**TASK OBJECTIVE:** A single number is the answer: how many lines of the entries contain the word "functions"?

**STUDY MATERIAL:**
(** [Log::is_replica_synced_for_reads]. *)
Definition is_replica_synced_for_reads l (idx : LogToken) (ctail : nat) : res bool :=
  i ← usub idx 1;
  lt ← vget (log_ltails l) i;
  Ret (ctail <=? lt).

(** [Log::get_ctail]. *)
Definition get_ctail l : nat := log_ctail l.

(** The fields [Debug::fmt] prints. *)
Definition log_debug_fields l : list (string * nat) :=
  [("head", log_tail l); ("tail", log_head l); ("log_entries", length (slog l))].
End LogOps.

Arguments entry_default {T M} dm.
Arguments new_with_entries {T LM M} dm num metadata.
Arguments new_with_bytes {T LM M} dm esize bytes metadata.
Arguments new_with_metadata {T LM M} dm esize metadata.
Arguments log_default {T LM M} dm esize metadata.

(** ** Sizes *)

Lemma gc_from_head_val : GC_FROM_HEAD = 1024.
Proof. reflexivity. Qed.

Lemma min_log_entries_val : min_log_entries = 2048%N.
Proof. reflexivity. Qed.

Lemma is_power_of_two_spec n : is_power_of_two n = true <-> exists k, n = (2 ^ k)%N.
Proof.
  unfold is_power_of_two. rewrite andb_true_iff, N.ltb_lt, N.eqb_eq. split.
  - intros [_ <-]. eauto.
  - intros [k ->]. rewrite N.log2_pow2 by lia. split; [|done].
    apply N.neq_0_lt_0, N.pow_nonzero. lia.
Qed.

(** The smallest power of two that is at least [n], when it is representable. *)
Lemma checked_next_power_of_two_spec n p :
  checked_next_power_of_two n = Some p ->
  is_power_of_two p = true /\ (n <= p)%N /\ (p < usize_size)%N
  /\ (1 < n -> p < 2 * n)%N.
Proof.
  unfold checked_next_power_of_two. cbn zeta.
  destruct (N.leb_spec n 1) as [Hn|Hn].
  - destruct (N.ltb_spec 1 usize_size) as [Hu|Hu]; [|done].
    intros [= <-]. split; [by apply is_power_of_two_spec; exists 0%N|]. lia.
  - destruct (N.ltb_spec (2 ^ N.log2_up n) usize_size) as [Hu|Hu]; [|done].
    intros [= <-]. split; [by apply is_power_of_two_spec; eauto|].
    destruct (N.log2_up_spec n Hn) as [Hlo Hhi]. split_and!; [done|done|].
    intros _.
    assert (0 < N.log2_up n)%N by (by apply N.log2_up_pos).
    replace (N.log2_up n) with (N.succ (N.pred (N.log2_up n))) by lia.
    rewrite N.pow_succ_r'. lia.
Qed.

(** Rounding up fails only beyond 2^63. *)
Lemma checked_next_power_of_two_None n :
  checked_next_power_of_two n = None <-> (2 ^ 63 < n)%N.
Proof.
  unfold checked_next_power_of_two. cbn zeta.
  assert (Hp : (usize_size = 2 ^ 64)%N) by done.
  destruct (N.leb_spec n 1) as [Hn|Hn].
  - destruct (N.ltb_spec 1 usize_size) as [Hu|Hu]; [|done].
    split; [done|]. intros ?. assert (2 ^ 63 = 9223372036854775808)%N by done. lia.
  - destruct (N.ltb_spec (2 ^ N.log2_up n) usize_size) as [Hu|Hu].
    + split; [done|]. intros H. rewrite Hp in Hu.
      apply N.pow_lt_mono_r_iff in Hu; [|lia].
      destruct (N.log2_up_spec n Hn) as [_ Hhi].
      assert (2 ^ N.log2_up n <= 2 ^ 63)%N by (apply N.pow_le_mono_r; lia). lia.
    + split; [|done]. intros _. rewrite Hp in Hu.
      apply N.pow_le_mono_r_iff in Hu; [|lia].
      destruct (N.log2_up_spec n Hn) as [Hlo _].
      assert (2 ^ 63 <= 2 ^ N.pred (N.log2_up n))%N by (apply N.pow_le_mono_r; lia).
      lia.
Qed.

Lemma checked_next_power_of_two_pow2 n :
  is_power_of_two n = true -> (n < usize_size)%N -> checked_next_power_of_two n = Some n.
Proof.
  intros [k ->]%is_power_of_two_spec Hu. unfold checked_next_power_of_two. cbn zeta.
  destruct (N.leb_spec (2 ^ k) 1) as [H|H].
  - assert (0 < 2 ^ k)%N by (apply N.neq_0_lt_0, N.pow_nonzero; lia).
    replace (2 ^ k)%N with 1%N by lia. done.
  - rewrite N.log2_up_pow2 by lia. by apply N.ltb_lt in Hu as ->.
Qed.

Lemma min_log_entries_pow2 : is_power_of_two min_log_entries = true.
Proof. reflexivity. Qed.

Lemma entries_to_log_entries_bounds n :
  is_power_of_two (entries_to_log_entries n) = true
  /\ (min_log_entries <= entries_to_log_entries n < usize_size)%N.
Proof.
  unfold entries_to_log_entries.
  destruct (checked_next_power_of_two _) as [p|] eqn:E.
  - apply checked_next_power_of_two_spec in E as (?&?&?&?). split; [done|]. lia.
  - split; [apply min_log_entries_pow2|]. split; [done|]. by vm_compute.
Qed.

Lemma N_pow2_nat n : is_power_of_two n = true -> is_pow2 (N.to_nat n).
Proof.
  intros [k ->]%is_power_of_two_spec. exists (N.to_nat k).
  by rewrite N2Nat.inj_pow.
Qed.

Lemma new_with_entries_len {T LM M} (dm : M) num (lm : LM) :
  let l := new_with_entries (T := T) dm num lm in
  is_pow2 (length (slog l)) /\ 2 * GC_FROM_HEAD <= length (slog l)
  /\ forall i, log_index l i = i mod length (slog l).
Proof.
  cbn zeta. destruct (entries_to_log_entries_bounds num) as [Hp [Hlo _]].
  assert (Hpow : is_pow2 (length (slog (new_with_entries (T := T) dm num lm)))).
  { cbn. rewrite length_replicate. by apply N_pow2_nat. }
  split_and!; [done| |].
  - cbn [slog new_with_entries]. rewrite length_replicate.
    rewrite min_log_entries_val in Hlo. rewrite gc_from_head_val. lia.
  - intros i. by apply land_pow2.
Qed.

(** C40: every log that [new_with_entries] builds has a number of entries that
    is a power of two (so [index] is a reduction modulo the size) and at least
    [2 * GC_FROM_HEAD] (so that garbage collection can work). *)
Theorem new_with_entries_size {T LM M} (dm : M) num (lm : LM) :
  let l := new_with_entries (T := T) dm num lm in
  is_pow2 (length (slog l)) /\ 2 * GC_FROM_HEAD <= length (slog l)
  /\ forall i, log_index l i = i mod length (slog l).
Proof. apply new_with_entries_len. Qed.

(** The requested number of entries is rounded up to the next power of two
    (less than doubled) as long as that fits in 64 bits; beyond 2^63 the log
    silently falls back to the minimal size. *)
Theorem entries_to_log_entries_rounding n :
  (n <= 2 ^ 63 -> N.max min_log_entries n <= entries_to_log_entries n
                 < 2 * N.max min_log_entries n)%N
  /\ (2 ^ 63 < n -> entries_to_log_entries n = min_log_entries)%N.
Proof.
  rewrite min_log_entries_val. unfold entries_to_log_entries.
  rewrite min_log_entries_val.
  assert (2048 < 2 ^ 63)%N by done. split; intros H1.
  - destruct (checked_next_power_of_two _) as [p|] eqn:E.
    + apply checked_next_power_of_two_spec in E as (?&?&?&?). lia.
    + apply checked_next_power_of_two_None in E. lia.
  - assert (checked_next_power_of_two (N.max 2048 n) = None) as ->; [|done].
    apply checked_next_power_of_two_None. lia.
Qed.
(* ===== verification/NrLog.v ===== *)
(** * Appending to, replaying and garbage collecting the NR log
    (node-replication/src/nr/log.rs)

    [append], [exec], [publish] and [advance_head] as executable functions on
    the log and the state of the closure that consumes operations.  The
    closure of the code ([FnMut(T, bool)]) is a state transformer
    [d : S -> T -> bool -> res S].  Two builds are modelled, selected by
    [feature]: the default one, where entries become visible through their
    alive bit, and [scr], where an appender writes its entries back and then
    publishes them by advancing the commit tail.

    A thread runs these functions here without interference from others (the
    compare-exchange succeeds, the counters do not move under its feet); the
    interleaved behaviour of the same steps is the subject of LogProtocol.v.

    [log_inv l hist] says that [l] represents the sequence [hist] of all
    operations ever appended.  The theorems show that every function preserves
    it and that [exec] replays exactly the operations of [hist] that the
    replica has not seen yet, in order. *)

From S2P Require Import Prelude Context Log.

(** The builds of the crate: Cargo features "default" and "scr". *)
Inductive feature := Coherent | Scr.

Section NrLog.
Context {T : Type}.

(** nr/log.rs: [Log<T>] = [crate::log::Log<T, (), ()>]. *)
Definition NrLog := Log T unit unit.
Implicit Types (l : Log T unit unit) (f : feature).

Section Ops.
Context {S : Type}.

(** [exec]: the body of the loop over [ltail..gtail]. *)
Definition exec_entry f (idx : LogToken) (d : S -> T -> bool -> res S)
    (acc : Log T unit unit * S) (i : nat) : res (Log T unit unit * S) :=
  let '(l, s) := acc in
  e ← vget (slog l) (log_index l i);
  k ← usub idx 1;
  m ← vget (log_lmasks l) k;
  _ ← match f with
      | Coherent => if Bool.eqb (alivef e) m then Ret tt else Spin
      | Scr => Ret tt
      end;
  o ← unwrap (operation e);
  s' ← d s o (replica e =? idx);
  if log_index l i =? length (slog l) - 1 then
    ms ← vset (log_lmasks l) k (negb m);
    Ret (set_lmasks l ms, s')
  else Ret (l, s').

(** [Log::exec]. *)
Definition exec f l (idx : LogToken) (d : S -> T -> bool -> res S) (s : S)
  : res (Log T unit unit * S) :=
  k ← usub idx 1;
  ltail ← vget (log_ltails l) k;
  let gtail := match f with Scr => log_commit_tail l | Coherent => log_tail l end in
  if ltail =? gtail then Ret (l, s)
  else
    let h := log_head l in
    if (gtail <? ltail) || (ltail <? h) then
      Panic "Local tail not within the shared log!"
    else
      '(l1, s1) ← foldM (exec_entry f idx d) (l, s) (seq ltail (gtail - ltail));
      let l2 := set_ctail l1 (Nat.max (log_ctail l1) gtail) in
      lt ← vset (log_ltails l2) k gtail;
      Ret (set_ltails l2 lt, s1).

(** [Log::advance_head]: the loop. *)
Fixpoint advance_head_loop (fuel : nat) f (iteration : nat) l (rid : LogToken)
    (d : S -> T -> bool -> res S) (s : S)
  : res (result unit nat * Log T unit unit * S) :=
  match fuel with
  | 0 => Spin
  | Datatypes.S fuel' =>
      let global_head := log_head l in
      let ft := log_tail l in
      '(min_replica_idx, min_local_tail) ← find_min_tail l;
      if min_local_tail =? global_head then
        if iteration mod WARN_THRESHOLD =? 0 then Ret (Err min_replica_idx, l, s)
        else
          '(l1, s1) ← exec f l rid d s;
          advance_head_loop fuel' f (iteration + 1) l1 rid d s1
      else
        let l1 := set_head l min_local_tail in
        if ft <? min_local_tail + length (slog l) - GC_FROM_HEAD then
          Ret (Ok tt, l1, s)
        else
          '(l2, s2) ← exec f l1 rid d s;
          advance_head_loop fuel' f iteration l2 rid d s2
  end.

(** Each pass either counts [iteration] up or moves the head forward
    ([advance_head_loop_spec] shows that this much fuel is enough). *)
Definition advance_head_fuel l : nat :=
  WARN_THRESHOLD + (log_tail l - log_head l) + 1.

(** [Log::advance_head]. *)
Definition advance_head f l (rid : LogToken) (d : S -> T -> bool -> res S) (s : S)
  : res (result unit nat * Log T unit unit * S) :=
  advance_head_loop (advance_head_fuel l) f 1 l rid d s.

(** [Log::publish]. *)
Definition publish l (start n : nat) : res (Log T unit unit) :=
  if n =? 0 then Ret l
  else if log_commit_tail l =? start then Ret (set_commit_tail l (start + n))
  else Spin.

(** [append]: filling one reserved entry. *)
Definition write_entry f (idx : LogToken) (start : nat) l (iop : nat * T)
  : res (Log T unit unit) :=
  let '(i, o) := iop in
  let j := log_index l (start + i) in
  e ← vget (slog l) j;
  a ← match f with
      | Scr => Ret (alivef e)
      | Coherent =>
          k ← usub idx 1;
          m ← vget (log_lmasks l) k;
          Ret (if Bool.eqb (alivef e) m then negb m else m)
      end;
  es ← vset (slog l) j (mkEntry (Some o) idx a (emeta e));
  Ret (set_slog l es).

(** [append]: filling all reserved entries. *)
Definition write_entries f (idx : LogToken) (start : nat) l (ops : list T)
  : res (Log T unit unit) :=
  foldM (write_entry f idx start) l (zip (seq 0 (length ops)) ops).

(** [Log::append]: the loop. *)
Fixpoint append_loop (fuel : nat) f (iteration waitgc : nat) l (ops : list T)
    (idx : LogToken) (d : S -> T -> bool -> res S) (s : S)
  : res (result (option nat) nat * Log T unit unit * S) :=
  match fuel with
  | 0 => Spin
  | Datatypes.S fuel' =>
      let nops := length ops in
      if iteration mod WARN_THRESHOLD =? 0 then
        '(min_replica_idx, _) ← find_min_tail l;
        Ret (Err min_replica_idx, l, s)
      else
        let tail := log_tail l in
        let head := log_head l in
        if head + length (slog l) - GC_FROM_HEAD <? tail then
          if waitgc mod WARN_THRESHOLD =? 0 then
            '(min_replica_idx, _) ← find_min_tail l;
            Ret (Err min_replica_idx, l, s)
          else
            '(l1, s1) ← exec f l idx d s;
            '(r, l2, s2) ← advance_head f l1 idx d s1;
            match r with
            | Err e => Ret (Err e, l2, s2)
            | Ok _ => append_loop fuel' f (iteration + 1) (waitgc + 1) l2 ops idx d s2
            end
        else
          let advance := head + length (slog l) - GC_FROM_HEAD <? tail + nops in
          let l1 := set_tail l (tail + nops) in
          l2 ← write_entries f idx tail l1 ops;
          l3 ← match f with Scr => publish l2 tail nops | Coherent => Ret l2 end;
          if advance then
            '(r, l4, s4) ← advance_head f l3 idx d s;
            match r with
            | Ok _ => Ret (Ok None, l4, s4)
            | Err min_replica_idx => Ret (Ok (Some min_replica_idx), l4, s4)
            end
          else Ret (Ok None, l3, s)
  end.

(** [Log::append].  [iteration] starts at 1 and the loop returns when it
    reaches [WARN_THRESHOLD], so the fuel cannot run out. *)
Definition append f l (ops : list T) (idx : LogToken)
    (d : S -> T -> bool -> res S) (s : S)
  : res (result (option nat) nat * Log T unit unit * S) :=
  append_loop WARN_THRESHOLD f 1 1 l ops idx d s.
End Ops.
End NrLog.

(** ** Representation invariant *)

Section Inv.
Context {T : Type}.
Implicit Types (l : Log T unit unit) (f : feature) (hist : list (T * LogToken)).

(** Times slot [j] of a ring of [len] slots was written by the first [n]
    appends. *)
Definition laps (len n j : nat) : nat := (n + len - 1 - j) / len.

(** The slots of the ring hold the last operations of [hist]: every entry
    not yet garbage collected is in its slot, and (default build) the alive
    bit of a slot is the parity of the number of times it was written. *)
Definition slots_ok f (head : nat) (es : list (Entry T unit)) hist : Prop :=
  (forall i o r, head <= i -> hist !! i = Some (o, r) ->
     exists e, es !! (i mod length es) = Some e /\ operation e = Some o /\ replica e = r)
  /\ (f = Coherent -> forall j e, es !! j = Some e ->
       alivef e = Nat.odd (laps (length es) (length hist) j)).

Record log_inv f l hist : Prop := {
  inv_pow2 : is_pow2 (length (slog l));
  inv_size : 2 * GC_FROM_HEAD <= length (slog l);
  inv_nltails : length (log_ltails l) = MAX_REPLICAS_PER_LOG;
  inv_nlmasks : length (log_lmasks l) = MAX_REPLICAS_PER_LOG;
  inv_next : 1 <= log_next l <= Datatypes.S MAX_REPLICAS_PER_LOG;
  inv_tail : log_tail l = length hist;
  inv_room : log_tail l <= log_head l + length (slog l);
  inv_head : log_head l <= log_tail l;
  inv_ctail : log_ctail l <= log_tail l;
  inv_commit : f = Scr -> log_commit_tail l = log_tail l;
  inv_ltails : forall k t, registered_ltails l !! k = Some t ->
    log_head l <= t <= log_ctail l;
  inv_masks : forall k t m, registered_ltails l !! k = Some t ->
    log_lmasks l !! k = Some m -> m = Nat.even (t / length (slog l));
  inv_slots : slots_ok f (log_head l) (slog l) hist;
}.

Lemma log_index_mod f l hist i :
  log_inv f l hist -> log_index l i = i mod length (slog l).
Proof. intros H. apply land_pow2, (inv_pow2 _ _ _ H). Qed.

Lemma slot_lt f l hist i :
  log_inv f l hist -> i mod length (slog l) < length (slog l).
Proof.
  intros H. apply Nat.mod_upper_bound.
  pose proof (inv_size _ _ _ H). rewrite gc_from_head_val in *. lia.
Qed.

**WRITTEN SOLUTION:** 2